- Directions:
Lines from the beginning of the entries up to and including the one with "- An address" must be duplicated word for word; leave out all others.

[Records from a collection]
>>>>
(** * SNTPv4: a shallow embedding of the SNTP client and its message transport

    The development follows the two translation units of the library:
    [NTPMessageTransport] (MessageTransport.h / MessageTransport.cpp: timestamp
    codec, kiss-code table, datagram exchange) and [NTPClient] (ntpclient.h /
    ntpclient.cpp: the on-wire exchange and [time]).

    Conventions.
    - A C unsigned integer of width w is a [Z] in [0, 2^w); every place where
      the C code converts or wraps is written out ([mod], [Z.land]).
    - A [double] is a binary64 [float]; [time] computes with the primitive
      operations, which round as the hardware does.  The timestamp codec only
      scales a fraction by 2^16 / 2^32 and truncates, which binary64 does
      without rounding; there the value of the double is written as the exact
      rational ([Q]) it is.
    - [errno], the UDP socket, the WiFi status, the millisecond clock, the
      serial port and the address space are fields of an explicit [World]
      that every effectful function threads through.
    - An address is mapped or not: a read through a pointer to an address
      that is not mapped faults, and the call never returns. *)

From Stdlib Require Import Floats Uint63 ZArith QArith Qabs Qround Bool String Ascii List Lia Lqa.
Import ListNotations.
Local Open Scope Z_scope.

(** ** Bytes and byte order *)

Inductive byte_order : Type := LittleEndian | BigEndian.

(** The [n] bytes of [x] as they lie in memory on a little-endian host. *)
Fixpoint bytes_le (n : nat) (x : Z) : list Z :=
  match n with
  | O => []
  | S k => x mod 256 :: bytes_le k (x / 256)
  end.

(** The unsigned integer whose little-endian memory image is [bs]. *)
Fixpoint value_le (bs : list Z) : Z :=
  match bs with
  | [] => 0
  | b :: rest => b + 256 * value_le rest
  end.

Definition value_be (bs : list Z) : Z := value_le (rev bs).
Definition bytes_be (n : nat) (x : Z) : list Z := rev (bytes_le n x).

(** Store and load of an [n]-byte unsigned field in host order, as done by
    the struct overlay on the datagram buffer. *)
Definition store (h : byte_order) (n : nat) (x : Z) : list Z :=
  match h with LittleEndian => bytes_le n x | BigEndian => bytes_be n x end.

Definition load (h : byte_order) (bs : list Z) : Z :=
  match h with LittleEndian => value_le bs | BigEndian => value_be bs end.

(** [htons]/[ntohs]/[htonl]/[ntohl] come from the platform headers, not from
    this library.  On the little-endian hosts on which the code calls them
    they reverse the bytes of their argument. *)
Definition bswap (n : nat) (x : Z) : Z := value_le (rev (bytes_le n x)).
Definition htons : Z -> Z := bswap 2.
Definition ntohs : Z -> Z := bswap 2.
Definition htonl : Z -> Z := bswap 4.
Definition ntohl : Z -> Z := bswap 4.

(** Conversion of a double to an unsigned integer of [w] bits: the value is
    truncated toward zero.  C leaves the conversion undefined when the
    truncated value does not fit; the model wraps there. *)
Definition Qtrunc (q : Q) : Z := Z.quot (Qnum q) (Zpos (Qden q)).
Definition double_to_uint (w : Z) (q : Q) : Z := Qtrunc q mod 2 ^ w.

(** *** binary64 *)

(** Conversion of an integer to [double]; exact below 2^53, as are all the
    integers [time] converts (32-bit seconds, milliseconds, [time_t]
    constants). *)
Definition double_of_Z (z : Z) : float :=
  match z with
  | Z0 => 0%float
  | Zpos _ => of_uint63 (Uint63.of_Z z)
  | Zneg p => (- of_uint63 (Uint63.of_Z (Zpos p)))%float
  end.

(** The quotient of two integers in binary64: for a value of [getFraction],
    which is [frac # 2^32], this is the source's [(double)frac / FRAC]. *)
Definition double_of_Q (q : Q) : float :=
  (double_of_Z (Qnum q) / double_of_Z (Zpos (Qden q)))%float.


(** Conversion of a double to an integer type truncates toward zero (C
    leaves it undefined for NaN, the infinities and values that do not fit). *)
Definition double_to_Z (x : float) : Z :=
  match Prim2SF x with
  | S754_finite s m e =>
      let v := if 0 <=? e then Zpos m * 2 ^ e else Zpos m / 2 ^ (- e) in
      if s then - v else v
  | _ => 0
  end.

Definition double_to_uint32 (x : float) : Z := double_to_Z x mod 2 ^ 32.

(** [modf(x, &intpart)]: the fractional part, which is returned, and the
    integral part, both with the sign of [x] (the sign of a zero integral
    part apart, which no caller observes). *)
Definition modf (x : float) : float * float :=
  match Prim2SF x with
  | S754_finite s m e =>
      if 0 <=? e then ((if s then - 0 else 0)%float, x)
      else let intpart := double_of_Z (double_to_Z x) in ((x - intpart)%float, intpart)
  | S754_infinity s => ((if s then - 0 else 0)%float, x)
  | _ => (x, x)
  end.

(** ** The environment: errno, WiFi, the UDP socket, clock, serial port *)

Inductive Errno : Type :=
  | EINVAL | ENETDOWN | EISCONN | EADDRNOTAVAIL | EOVERFLOW | EIO
  | EPROTONOSUPPORT | EOPNOTSUPP | ENODATA | EPFNOSUPPORT | EAGAIN | EBADMSG.

(** What is handed to [Serial.print] / [Serial.println]. *)
Inductive serial_text : Type :=
  | TStr (s : string)              (* a literal or a String *)
  | TCStr (bs : list Z)            (* a C string read from memory, NUL excluded *)
  | TDouble (x : float)
  | TULong (n : Z)
  | TStrerror (e : option Errno).  (* strerror(errno) *)

Inductive serial_out : Type :=
  | Print (t : serial_text)
  | Println (t : serial_text).

(** A pointer argument is either null or the address of the one object of
    its type that the caller owns; that object is a field of [World]. *)
Inductive ptr : Type := NULL | PTR.

(** struct ntp_packet (MessageTransport.h); 48 bytes, no padding. *)
Record ntp_packet : Type := mk_packet {
  li_vn_mode : Z;   (* uint8_t *)
  stratum : Z;      (* uint8_t *)
  ppoll : Z;        (* int8_t *)
  precision : Z;    (* int8_t *)
  rootdelay : Z;    (* tstamp32_t *)
  rootdisp : Z;     (* tstamp32_t *)
  refid : Z;        (* uint32_t *)
  reftime : Z;      (* tstamp64_t *)
  org : Z;          (* tstamp64_t *)
  rec : Z;          (* tstamp64_t *)
  xmt : Z           (* tstamp64_t *)
}.

Definition sizeof_ntp_packet : Z := 48.

Definition set_li_vn_mode (v : Z) (p : ntp_packet) : ntp_packet :=
  mk_packet v (stratum p) (ppoll p) (precision p) (rootdelay p) (rootdisp p)
            (refid p) (reftime p) (org p) (rec p) (xmt p).

Definition set_xmt (v : Z) (p : ntp_packet) : ntp_packet :=
  mk_packet (li_vn_mode p) (stratum p) (ppoll p) (precision p) (rootdelay p)
            (rootdisp p) (refid p) (reftime p) (org p) (rec p) v.

Definition slice (off n : nat) (bs : list Z) : list Z := firstn n (skipn off bs).

Definition int8_of_byte (b : Z) : Z := if 128 <=? b then b - 256 else b.

(** The memory image of a packet and the packet a memory image denotes. *)
Definition packet_bytes (h : byte_order) (p : ntp_packet) : list Z :=
  [li_vn_mode p mod 256; stratum p mod 256; ppoll p mod 256; precision p mod 256]
  ++ store h 4 (rootdelay p) ++ store h 4 (rootdisp p) ++ store h 4 (refid p)
  ++ store h 8 (reftime p) ++ store h 8 (org p) ++ store h 8 (rec p)
  ++ store h 8 (xmt p).

Definition packet_of_bytes (h : byte_order) (bs : list Z) : ntp_packet :=
  {| li_vn_mode := load h (slice 0 1 bs);
     stratum := load h (slice 1 1 bs);
     ppoll := int8_of_byte (load h (slice 2 1 bs));
     precision := int8_of_byte (load h (slice 3 1 bs));
     rootdelay := load h (slice 4 4 bs);
     rootdisp := load h (slice 8 4 bs);
     refid := load h (slice 12 4 bs);
     reftime := load h (slice 16 8 bs);
     org := load h (slice 24 8 bs);
     rec := load h (slice 32 8 bs);
     xmt := load h (slice 40 8 bs) |}.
<<<<
- Output for this task:
(** * SNTPv4: a shallow embedding of the SNTP client and its message transport

    The development follows the two translation units of the library:
    [NTPMessageTransport] (MessageTransport.h / MessageTransport.cpp: timestamp
    codec, kiss-code table, datagram exchange) and [NTPClient] (ntpclient.h /
    ntpclient.cpp: the on-wire exchange and [time]).

    Conventions.
    - A C unsigned integer of width w is a [Z] in [0, 2^w); every place where
      the C code converts or wraps is written out ([mod], [Z.land]).
    - A [double] is a binary64 [float]; [time] computes with the primitive
      operations, which round as the hardware does.  The timestamp codec only
      scales a fraction by 2^16 / 2^32 and truncates, which binary64 does
      without rounding; there the value of the double is written as the exact
      rational ([Q]) it is.
    - [errno], the UDP socket, the WiFi status, the millisecond clock, the
      serial port and the address space are fields of an explicit [World]
      that every effectful function threads through.
    - An address is mapped or not: a read through a pointer to an address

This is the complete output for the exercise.